### DATA EXTRACT ###
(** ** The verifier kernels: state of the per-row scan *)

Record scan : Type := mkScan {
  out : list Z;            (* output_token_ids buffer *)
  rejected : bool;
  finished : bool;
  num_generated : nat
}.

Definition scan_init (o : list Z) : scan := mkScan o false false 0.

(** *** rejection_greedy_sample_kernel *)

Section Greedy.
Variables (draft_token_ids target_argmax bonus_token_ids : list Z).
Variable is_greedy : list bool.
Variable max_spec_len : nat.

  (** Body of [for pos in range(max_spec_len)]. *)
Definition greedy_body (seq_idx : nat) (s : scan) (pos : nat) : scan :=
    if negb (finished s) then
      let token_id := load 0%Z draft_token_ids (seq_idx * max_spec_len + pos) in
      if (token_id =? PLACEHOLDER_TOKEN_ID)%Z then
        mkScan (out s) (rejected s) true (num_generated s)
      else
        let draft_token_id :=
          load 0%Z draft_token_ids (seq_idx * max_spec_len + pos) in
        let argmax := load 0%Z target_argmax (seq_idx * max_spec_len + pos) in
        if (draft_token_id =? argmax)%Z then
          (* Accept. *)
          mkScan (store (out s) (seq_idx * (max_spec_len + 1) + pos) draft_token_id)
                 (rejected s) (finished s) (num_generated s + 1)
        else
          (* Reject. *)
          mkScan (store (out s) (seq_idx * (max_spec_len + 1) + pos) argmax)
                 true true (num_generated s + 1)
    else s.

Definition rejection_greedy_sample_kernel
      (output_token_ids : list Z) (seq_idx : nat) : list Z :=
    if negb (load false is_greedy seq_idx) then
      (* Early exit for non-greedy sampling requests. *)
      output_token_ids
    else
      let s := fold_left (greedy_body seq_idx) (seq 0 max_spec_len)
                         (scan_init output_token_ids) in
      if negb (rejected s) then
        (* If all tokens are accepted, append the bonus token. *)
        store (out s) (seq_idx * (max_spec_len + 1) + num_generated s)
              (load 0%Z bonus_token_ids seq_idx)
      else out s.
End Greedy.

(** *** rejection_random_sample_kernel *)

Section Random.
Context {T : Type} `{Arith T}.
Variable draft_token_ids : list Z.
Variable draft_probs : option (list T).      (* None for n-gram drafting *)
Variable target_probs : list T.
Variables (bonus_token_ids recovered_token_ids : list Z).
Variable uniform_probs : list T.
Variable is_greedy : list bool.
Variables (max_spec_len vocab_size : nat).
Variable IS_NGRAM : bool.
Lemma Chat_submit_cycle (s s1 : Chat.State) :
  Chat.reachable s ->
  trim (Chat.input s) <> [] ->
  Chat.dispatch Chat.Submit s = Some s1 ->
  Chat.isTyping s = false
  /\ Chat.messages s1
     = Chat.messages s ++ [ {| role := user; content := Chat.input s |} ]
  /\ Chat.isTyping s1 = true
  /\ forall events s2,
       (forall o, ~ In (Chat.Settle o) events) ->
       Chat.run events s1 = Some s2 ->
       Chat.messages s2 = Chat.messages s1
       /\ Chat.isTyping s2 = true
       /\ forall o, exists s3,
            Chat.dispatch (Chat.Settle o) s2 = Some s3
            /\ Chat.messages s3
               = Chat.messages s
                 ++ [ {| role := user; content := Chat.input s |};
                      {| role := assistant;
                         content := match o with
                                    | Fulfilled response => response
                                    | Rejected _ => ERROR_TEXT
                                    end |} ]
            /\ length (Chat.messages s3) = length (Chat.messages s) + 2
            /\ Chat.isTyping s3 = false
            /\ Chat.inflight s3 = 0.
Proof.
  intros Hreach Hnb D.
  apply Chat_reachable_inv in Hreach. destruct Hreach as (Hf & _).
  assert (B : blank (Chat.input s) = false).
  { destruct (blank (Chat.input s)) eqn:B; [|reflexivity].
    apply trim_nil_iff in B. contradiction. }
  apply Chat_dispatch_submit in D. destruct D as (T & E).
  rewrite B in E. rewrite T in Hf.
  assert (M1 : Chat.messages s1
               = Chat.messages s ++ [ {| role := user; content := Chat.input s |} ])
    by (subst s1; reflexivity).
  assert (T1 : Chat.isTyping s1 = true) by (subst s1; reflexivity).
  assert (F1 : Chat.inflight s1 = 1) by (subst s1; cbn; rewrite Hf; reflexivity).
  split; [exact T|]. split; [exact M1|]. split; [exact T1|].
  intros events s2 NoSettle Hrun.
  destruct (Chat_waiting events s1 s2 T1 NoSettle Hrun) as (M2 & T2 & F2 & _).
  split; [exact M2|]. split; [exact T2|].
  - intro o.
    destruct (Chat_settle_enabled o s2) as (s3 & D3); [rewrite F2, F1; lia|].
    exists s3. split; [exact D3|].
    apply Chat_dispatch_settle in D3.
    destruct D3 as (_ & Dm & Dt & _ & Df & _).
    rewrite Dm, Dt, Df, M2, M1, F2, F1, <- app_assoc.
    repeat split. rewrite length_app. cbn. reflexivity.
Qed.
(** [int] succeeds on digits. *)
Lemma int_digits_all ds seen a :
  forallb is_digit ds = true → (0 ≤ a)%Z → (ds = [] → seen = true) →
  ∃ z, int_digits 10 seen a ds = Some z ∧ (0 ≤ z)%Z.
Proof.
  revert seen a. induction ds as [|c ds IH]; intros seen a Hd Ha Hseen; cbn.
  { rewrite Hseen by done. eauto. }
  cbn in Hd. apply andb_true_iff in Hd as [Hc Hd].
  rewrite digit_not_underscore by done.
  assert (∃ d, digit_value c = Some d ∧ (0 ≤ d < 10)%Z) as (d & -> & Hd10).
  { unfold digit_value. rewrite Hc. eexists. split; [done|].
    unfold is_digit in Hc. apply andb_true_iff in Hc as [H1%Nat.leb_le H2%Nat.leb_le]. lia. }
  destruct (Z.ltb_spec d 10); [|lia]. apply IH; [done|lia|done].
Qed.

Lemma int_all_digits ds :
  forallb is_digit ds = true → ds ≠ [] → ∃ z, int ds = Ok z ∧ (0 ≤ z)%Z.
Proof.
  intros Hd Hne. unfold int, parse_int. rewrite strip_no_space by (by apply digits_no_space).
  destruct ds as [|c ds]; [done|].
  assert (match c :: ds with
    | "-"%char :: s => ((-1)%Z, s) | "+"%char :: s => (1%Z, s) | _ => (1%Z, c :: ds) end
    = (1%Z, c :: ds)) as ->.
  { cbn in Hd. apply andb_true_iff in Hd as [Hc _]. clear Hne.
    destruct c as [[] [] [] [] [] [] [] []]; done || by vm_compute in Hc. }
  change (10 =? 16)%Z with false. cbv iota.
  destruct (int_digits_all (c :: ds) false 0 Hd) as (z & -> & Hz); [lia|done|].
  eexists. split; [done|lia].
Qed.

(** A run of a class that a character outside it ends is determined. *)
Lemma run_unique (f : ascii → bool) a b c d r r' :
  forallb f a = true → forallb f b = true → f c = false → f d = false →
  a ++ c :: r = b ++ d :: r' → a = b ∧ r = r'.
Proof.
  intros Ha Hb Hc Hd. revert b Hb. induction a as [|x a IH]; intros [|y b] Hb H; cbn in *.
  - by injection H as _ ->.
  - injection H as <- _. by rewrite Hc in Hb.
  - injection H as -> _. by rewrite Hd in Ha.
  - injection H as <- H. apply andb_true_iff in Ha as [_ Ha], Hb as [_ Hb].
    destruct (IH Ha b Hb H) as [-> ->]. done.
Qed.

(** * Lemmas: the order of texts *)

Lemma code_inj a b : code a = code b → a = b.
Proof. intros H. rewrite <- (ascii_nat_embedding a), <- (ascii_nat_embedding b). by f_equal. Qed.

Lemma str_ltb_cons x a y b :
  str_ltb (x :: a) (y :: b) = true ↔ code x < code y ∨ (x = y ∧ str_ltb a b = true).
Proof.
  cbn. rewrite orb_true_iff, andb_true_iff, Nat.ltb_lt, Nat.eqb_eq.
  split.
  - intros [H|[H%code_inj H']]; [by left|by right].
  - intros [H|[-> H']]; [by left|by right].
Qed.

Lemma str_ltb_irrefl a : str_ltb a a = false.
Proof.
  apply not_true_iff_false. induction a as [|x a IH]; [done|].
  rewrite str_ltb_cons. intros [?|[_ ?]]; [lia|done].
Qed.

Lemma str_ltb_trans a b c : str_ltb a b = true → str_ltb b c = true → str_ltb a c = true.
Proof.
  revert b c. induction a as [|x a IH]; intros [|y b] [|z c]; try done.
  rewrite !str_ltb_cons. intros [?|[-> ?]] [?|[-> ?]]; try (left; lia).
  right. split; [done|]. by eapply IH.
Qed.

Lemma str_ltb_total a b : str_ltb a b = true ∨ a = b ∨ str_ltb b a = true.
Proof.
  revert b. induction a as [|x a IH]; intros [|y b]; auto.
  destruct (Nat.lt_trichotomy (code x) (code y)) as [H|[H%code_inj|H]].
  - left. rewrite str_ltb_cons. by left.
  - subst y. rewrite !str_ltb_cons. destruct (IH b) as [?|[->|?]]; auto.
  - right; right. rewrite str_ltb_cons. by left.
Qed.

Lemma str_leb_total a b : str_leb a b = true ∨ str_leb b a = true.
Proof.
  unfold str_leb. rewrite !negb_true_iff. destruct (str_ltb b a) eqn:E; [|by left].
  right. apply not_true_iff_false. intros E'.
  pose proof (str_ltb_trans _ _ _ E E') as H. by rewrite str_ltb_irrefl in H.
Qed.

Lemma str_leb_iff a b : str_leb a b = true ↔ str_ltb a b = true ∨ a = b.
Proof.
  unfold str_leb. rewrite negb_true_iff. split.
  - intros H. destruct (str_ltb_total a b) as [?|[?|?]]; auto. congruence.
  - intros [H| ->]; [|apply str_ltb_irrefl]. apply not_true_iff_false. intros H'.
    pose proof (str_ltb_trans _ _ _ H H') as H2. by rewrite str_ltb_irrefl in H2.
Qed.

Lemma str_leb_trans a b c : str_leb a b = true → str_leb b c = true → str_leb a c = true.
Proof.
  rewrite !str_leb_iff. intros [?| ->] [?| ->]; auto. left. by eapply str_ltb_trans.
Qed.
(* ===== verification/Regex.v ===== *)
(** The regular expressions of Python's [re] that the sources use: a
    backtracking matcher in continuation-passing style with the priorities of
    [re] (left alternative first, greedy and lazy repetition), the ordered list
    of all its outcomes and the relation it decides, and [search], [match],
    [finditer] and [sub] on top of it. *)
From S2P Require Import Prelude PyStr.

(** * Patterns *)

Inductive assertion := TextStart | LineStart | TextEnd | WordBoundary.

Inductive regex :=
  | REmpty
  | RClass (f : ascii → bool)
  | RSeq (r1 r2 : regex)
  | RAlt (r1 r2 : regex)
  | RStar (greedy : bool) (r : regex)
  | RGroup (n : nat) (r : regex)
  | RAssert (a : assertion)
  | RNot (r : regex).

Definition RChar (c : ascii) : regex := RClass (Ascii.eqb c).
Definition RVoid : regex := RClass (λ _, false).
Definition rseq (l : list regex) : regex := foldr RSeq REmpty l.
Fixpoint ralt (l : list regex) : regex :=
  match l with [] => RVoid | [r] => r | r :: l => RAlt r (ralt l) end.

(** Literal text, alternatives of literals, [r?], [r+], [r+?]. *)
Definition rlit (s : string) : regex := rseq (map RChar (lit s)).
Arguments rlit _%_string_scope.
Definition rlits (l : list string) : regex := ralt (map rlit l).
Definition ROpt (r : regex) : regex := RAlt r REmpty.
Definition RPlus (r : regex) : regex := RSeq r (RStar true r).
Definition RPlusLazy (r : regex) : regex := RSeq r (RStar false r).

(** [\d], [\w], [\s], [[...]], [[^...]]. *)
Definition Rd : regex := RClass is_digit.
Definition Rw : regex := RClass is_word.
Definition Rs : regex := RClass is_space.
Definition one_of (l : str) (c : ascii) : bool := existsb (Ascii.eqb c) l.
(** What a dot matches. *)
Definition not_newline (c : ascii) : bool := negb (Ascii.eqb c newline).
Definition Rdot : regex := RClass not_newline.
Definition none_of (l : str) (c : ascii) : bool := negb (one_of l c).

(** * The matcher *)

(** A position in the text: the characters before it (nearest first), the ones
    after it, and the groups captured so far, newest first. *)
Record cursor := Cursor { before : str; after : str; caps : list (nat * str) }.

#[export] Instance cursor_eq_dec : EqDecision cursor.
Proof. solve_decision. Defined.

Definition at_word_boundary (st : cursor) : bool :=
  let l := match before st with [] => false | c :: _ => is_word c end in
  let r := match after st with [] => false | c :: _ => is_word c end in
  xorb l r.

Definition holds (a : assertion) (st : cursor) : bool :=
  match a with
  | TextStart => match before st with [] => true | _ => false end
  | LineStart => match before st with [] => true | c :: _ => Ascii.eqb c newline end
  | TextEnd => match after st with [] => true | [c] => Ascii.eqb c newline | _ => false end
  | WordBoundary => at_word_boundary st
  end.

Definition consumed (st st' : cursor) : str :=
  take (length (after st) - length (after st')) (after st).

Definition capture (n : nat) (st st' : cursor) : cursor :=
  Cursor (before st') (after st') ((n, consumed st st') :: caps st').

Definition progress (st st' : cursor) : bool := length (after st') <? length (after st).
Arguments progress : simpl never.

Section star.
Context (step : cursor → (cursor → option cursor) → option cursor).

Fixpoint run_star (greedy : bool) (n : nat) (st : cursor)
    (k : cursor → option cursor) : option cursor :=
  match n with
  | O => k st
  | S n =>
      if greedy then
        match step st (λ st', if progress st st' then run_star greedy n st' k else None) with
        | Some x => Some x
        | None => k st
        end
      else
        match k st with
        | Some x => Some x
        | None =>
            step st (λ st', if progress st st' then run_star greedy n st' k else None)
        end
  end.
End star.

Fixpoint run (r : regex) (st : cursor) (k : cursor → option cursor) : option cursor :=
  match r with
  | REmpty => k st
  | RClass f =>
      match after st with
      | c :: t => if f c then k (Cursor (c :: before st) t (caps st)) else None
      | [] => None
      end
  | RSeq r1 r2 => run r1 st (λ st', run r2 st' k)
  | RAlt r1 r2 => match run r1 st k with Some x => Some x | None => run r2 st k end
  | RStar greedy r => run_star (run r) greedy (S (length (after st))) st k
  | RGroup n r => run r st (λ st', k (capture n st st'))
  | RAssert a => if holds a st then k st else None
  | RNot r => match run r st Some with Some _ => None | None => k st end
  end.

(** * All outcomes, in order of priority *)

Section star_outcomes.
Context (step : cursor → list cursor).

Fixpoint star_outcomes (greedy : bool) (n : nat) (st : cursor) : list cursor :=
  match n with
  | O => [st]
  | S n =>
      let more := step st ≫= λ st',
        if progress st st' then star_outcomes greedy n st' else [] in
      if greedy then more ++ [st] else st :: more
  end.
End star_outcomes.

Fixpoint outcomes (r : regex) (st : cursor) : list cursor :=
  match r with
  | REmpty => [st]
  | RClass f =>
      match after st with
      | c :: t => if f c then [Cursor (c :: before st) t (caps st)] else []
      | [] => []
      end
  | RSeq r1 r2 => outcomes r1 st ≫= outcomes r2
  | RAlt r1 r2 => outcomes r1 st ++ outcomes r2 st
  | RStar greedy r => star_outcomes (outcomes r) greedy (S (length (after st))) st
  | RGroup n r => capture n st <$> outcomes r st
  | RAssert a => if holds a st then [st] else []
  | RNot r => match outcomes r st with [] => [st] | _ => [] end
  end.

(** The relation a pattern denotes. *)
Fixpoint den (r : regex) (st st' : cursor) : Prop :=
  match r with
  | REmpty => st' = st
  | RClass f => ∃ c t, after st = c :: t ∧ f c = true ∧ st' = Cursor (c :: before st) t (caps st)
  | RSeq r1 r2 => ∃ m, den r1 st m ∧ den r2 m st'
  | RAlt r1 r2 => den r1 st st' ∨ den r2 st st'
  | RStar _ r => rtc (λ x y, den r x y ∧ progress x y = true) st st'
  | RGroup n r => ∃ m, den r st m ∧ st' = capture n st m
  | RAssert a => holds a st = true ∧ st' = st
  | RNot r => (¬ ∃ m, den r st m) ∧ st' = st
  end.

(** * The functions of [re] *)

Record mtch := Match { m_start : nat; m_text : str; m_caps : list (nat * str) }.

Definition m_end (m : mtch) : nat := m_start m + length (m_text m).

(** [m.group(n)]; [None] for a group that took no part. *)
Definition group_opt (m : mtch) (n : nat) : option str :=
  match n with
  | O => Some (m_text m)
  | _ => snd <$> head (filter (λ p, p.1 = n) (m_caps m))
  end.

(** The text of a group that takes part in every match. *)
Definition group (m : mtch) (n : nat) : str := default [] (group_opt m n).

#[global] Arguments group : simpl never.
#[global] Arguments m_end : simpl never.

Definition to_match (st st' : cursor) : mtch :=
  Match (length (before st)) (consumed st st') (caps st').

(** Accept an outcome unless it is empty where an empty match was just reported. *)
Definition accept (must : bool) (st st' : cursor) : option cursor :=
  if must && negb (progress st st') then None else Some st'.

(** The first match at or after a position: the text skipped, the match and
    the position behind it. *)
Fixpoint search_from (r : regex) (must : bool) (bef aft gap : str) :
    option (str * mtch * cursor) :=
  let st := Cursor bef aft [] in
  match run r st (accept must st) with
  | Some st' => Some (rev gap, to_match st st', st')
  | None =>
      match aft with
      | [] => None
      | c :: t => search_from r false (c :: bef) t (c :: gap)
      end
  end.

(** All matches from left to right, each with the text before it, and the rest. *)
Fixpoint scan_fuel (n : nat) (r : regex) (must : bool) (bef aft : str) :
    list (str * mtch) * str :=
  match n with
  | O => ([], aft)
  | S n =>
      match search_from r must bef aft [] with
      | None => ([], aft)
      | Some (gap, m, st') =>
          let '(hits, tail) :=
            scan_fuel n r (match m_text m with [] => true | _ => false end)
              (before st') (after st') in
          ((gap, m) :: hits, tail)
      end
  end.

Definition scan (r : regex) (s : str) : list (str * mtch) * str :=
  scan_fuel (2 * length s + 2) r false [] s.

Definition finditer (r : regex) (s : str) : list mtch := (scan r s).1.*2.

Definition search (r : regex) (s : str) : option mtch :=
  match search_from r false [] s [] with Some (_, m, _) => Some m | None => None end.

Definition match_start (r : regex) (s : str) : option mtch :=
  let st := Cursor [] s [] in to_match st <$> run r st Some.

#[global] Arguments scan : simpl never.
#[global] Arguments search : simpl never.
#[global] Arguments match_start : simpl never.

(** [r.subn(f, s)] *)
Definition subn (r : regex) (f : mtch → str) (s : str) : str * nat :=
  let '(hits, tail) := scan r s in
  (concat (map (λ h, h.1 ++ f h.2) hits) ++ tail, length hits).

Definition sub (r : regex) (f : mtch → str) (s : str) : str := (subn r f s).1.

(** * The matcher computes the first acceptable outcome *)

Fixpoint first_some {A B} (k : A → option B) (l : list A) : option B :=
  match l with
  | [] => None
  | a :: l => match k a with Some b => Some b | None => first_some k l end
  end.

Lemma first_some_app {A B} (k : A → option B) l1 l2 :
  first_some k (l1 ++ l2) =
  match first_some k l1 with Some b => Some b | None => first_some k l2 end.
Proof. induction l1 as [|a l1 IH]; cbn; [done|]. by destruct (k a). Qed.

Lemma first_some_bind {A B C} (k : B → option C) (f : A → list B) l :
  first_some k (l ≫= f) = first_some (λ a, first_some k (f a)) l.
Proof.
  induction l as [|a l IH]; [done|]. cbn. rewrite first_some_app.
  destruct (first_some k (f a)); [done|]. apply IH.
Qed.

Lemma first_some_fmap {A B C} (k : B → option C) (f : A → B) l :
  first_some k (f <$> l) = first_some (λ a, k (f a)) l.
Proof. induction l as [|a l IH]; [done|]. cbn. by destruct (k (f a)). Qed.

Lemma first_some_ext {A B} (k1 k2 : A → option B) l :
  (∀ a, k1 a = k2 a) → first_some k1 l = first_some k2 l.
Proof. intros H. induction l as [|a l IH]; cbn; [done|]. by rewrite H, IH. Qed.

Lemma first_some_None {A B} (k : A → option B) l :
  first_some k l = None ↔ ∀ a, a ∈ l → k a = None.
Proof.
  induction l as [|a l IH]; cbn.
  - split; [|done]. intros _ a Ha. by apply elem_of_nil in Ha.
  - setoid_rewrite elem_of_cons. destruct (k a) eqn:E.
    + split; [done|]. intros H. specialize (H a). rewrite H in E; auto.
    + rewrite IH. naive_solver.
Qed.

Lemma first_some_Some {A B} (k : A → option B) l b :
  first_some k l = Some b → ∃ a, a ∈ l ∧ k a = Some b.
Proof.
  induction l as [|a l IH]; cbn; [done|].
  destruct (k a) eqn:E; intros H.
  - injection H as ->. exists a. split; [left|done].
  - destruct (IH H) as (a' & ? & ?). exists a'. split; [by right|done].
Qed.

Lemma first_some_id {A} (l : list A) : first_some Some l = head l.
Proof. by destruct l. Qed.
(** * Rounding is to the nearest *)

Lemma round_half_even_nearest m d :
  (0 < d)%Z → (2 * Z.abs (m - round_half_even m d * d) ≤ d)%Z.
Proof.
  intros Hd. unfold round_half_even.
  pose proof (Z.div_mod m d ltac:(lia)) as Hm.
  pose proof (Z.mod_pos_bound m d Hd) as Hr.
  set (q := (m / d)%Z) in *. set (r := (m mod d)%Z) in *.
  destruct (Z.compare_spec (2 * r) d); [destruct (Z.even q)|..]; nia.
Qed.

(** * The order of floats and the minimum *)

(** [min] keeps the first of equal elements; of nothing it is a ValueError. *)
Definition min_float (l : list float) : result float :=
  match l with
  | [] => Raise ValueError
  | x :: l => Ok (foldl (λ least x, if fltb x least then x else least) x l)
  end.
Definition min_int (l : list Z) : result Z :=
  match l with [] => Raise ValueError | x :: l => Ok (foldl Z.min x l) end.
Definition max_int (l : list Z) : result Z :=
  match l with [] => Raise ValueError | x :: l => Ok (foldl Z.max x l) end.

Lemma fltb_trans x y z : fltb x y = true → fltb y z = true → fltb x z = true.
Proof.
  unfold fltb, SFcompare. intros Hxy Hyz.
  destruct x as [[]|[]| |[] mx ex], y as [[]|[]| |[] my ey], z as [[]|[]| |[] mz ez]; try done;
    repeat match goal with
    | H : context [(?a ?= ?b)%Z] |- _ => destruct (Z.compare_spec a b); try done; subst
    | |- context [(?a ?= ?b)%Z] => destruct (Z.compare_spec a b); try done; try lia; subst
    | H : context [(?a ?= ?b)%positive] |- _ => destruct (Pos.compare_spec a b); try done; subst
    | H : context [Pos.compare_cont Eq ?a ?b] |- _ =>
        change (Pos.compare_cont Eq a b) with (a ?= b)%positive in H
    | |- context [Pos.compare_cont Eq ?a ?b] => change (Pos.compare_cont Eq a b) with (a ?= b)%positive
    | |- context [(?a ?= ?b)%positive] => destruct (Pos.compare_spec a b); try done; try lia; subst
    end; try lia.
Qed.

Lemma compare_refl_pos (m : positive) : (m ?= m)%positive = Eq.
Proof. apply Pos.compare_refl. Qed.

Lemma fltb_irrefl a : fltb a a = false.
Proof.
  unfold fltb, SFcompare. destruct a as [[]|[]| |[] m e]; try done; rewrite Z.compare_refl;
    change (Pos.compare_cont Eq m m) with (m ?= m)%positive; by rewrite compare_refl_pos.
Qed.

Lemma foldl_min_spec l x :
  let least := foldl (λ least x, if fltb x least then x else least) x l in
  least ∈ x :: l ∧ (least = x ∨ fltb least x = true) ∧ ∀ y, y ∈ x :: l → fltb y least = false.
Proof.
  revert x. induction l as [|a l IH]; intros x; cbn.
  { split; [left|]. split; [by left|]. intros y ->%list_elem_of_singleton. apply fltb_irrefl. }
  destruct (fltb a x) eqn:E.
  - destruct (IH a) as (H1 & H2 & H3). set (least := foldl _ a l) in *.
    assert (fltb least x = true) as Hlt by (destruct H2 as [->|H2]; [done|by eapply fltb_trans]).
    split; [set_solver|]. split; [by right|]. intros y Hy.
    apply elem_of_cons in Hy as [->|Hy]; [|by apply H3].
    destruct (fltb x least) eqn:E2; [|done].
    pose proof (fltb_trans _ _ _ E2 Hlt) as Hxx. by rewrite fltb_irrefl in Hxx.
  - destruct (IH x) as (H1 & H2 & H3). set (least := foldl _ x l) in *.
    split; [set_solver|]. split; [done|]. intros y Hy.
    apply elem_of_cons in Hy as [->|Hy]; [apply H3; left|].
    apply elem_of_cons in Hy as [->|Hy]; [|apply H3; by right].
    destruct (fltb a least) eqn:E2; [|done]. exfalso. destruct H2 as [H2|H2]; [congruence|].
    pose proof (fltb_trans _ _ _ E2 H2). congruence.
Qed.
###
▸ EXERCISE GOAL
Of all the entries above, output exactly the lines between the one holding "(** The regular" and the one holding "Definition RPlus (r", inclusive.

▸ REPLY
(** The regular expressions of Python's [re] that the sources use: a
    backtracking matcher in continuation-passing style with the priorities of
    [re] (left alternative first, greedy and lazy repetition), the ordered list
    of all its outcomes and the relation it decides, and [search], [match],
    [finditer] and [sub] on top of it. *)
From S2P Require Import Prelude PyStr.

(** * Patterns *)

Inductive assertion := TextStart | LineStart | TextEnd | WordBoundary.

Inductive regex :=
  | REmpty
  | RClass (f : ascii → bool)
  | RSeq (r1 r2 : regex)
  | RAlt (r1 r2 : regex)
  | RStar (greedy : bool) (r : regex)
  | RGroup (n : nat) (r : regex)
  | RAssert (a : assertion)
  | RNot (r : regex).

Definition RChar (c : ascii) : regex := RClass (Ascii.eqb c).
Definition RVoid : regex := RClass (λ _, false).
Definition rseq (l : list regex) : regex := foldr RSeq REmpty l.
Fixpoint ralt (l : list regex) : regex :=
  match l with [] => RVoid | [r] => r | r :: l => RAlt r (ralt l) end.

(** Literal text, alternatives of literals, [r?], [r+], [r+?]. *)
Definition rlit (s : string) : regex := rseq (map RChar (lit s)).
Arguments rlit _%_string_scope.
Definition rlits (l : list string) : regex := ralt (map rlit l).
Definition ROpt (r : regex) : regex := RAlt r REmpty.
Definition RPlus (r : regex) : regex := RSeq r (RStar true r).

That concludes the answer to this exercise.